Each line below that includes the word "rewrite" adds one to the count; give that count and nothing else.

# [MATERIAL PROVIDED]

-=-=-

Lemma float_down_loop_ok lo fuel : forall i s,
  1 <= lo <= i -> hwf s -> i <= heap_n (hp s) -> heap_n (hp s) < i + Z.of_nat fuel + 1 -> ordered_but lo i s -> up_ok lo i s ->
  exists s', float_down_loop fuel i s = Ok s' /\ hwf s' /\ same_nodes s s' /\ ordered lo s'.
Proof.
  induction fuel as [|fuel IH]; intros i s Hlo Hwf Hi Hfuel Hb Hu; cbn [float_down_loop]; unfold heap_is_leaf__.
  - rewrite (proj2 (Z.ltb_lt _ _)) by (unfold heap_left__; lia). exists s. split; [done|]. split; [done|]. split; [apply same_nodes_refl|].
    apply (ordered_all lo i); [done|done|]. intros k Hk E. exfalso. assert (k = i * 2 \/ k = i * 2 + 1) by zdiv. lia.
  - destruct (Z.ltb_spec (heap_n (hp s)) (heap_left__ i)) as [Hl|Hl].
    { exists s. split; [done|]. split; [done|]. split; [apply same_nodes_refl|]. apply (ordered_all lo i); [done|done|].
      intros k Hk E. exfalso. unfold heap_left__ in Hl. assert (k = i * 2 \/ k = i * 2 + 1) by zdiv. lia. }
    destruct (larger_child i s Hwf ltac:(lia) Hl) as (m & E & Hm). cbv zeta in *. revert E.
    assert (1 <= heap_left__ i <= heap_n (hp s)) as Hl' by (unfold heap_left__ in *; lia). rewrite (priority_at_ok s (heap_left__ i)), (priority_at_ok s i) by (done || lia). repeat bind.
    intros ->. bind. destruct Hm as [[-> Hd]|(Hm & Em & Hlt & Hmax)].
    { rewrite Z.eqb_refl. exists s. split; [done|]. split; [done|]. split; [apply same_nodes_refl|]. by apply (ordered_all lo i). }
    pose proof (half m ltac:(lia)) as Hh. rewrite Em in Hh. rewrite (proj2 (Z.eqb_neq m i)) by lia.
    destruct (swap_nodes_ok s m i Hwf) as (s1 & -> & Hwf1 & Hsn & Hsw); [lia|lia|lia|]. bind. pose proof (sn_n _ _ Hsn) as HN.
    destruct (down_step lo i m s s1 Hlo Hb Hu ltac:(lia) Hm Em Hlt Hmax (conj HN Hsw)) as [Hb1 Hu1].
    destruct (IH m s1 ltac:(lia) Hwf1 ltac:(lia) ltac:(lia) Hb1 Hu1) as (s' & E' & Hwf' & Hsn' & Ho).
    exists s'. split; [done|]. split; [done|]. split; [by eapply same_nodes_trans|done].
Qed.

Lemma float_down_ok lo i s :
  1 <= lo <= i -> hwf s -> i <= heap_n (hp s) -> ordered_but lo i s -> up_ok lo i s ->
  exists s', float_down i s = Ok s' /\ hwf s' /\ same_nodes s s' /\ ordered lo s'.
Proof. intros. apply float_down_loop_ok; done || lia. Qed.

-=-=-

# [ANSWER AREA]
4